# Requirement:
Restate verbatim the span of lines below between the line with "enqueue_event h RoleCreated" and the line with "catch (of_res (Validate.Role.ValidateName (ur_Name", including those two lines, and only that span.

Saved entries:
Definition RemoveRole c : M W (response unit) :=
  userID ← UserID c;
  ParseUUIDParam c "userID" ValidationError (λ targetID,
  ParseUUIDParam c "roleID" ValidationError (λ roleID,
  with_lower_role userID roleID "remove" (
  catch (MemberRepo.RemoveRole targetID roleID) mapMemberError (λ _,
  record_audit h (user_entry userID Audit.MemberRoleRemove targetID (role_changes roleID) None) ;;
  when (gateway h) (
    r ← try (MemberRepo.GetByUserID targetID);
    match r with Ok updated => publishMemberUpdate (Member.ToModel updated) | Err _ => mret tt end) ;;
  invalidateUser targetID ;;
  SendStatus StatusNoContent)))).
End member.
End MemberHandler.

(** ** internal/api/role.go *)
Record CreateRoleRequest := mkCreateRole {
  cr_Name : string; cr_Colour : option Z; cr_Permissions : option Z; cr_Hoist : option bool }.
Record UpdateRoleRequest := mkUpdateRole {
  ur_Name : option string; ur_Colour : option Z; ur_Position : option Z; ur_Permissions : option Z;
  ur_Hoist : option bool }.

Module RoleHandler.
Section role.
Context {U W : Type} `{UUIDLib U} `{RandomUUID U} `{Postgres (guild U) W} `{PermissionLib}.
Context `{Valkey W} `{!Codec (InvalidationMessage U)}.
Context `{GatewayQueue W} `{AuditLog U W} `{EventNames} `{ApiErrors} `{TimeFormat}.
Context (h : handler).
Implicit Types (c : request U).

Definition mapRoleError {A} (err : error) : M W (response A) :=
  if errors_Is err RoleRepo.ErrNotFound then Fail_ StatusNotFound UnknownRole "Role not found"
  else if errors_Is err Validate.Role.ErrNameLength then
    Fail_ StatusBadRequest ValidationError (Error err)
  else if errors_Is err Validate.Role.ErrInvalidPosition then
    Fail_ StatusBadRequest ValidationError (Error err)
  else if errors_Is err Validate.Role.ErrInvalidPermissions then
    Fail_ StatusBadRequest ValidationError (Error err)
  else if errors_Is err Validate.Role.ErrInvalidColour then
    Fail_ StatusBadRequest ValidationError (Error err)
  else if errors_Is err RoleRepo.ErrAlreadyExists then Fail_ StatusConflict AlreadyExists (Error err)
  else if errors_Is err RoleRepo.ErrMaxRolesReached then
    Fail_ StatusBadRequest MaxRolesReached (Error err)
  else if errors_Is err RoleRepo.ErrEveryoneImmutable then
    Fail_ StatusForbidden ValidationError (Error err)
  else internal_error.

Definition invalidateAll : M W unit := when (pub h) (best_effort (InvalidateAll (U := U))).
Definition role_entry (actor : U) (action : string) (target : U) : Audit.Entry U :=
  Audit.mkEntry (Some actor) action (Some "role"%string) (Some target) None None.

Definition ListRoles (c : request U) : M W (response (list Models.Role)) :=
  catch (RoleRepo.List (U := U)) (λ _, internal_error) (λ roles, Success (Role.ToModel <$> roles)).

Definition CreateRole c (decoded : res CreateRoleRequest) : M W (response Models.Role) :=
  userID ← UserID c;
  Bind decoded (λ body,
  catch (of_res (Validate.Role.ValidateNameRequired (cr_Name body))) mapRoleError (λ name,
  catch (of_res (Validate.Role.ValidateColour (cr_Colour body))) mapRoleError (λ _,
  catch (of_res (Validate.Role.ValidatePermissions (cr_Permissions body))) mapRoleError (λ _,
  let params := RoleRepo.mkCreateParams name (default 0 (cr_Colour body))
                  (default 0 (cr_Permissions body)) (default false (cr_Hoist body)) in
  catch (RoleRepo.Create params (maxRoles h)) mapRoleError (λ created,
  record_audit h (role_entry userID Audit.RoleCreate (Role.ID created)) ;;
  enqueue_event h RoleCreated (Events.PRole (Role.ToModel created)) ;;
  invalidateAll ;;
  SuccessStatus StatusCreated (Role.ToModel created)))))).

(** The hierarchy test of UpdateRole and DeleteRole. *)
Definition with_target_below {A} (userID id : U) (message : string)
    (k : Role.Role U → Z → M W (response A)) : M W (response A) :=
  catch (RoleRepo.GetByID id) mapRoleError (λ target,
  catch (RoleRepo.HighestPosition userID) (λ _, internal_error) (λ callerPos,
  if Role.Position target <=? callerPos then Fail_ StatusForbidden RoleHierarchy message
  else k target callerPos)).

Definition UpdateRole c (decoded : res UpdateRoleRequest) : M W (response Models.Role) :=
  userID ← UserID c;
  ParseUUIDParam c "roleID" ValidationError (λ id,
  Bind decoded (λ body,
  catch (of_res (Validate.Role.ValidateName (ur_Name body))) mapRoleError (λ name,
  catch (of_res (Validate.Role.ValidatePosition (ur_Position body))) mapRoleError (λ _,
  catch (of_res (Validate.Role.ValidateColour (ur_Colour body))) mapRoleError (λ _,
  catch (of_res (Validate.Role.ValidatePermissions (ur_Permissions body))) mapRoleError (λ _,
  with_target_below userID id "Cannot modify roles at or above your highest role" (λ target callerPos,
  if match ur_Position body with Some p => p <=? callerPos | None => false end
  then Fail_ StatusForbidden RoleHierarchy
         "Cannot move a role to a position at or above your highest role"
  else if Role.IsEveryone target && bool_decide (is_Some name)
  then Fail_ StatusForbidden ValidationError "The @everyone role cannot be renamed"
  else
    catch (RoleRepo.Update id (mkRoleParams name (ur_Colour body) (ur_Position body)
                                 (ur_Permissions body) (ur_Hoist body))) mapRoleError (λ updated,
    record_audit h (role_entry userID Audit.RoleUpdate id) ;;
    enqueue_event h RoleUpdated (Events.PRole (Role.ToModel updated)) ;;
    invalidateAll ;;
    Success (Role.ToModel updated))))))))).

Definition DeleteRole c : M W (response unit) :=
  userID ← UserID c;
  ParseUUIDParam c "roleID" ValidationError (λ id,
  with_target_below userID id "Cannot delete roles at or above your highest role" (λ _ _,
  catch (RoleRepo.Delete id) mapRoleError (λ _,
  record_audit h (role_entry userID Audit.RoleDelete id) ;;
  enqueue_event h RoleDeleted (Events.PRoleDelete (Events.mkRoleDeleteData (uuid_String id))) ;;
  invalidateAll ;;
  SendStatus StatusNoContent))).
End role.
End RoleHandler.

(** ** internal/member/middleware.go *)
Definition RequireActiveMember {U W A} `{UUIDLib U} `{RandomUUID U} `{MemberStatuses}
    `{Postgres (guild U) W} `{ApiErrors} (next : request U → M W (response A)) (c : request U) :
    M W (response A) :=
  userID ← UserID c;
  catch (MemberRepo.GetStatus userID)
    (λ err, if errors_Is err MemberRepo.ErrNotFound
            then Fail_ StatusForbidden MembershipRequired "Server membership is required"
            else internal_error)
    (λ status,
      if bool_decide (status = MemberStatusPending)
      then Fail_ StatusForbidden MembershipRequired "Onboarding must be completed first"
      else next c).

# Solution:
  enqueue_event h RoleCreated (Events.PRole (Role.ToModel created)) ;;
  invalidateAll ;;
  SuccessStatus StatusCreated (Role.ToModel created)))))).

(** The hierarchy test of UpdateRole and DeleteRole. *)
Definition with_target_below {A} (userID id : U) (message : string)
    (k : Role.Role U → Z → M W (response A)) : M W (response A) :=
  catch (RoleRepo.GetByID id) mapRoleError (λ target,
  catch (RoleRepo.HighestPosition userID) (λ _, internal_error) (λ callerPos,
  if Role.Position target <=? callerPos then Fail_ StatusForbidden RoleHierarchy message
  else k target callerPos)).

Definition UpdateRole c (decoded : res UpdateRoleRequest) : M W (response Models.Role) :=
  userID ← UserID c;
  ParseUUIDParam c "roleID" ValidationError (λ id,
  Bind decoded (λ body,
  catch (of_res (Validate.Role.ValidateName (ur_Name body))) mapRoleError (λ name,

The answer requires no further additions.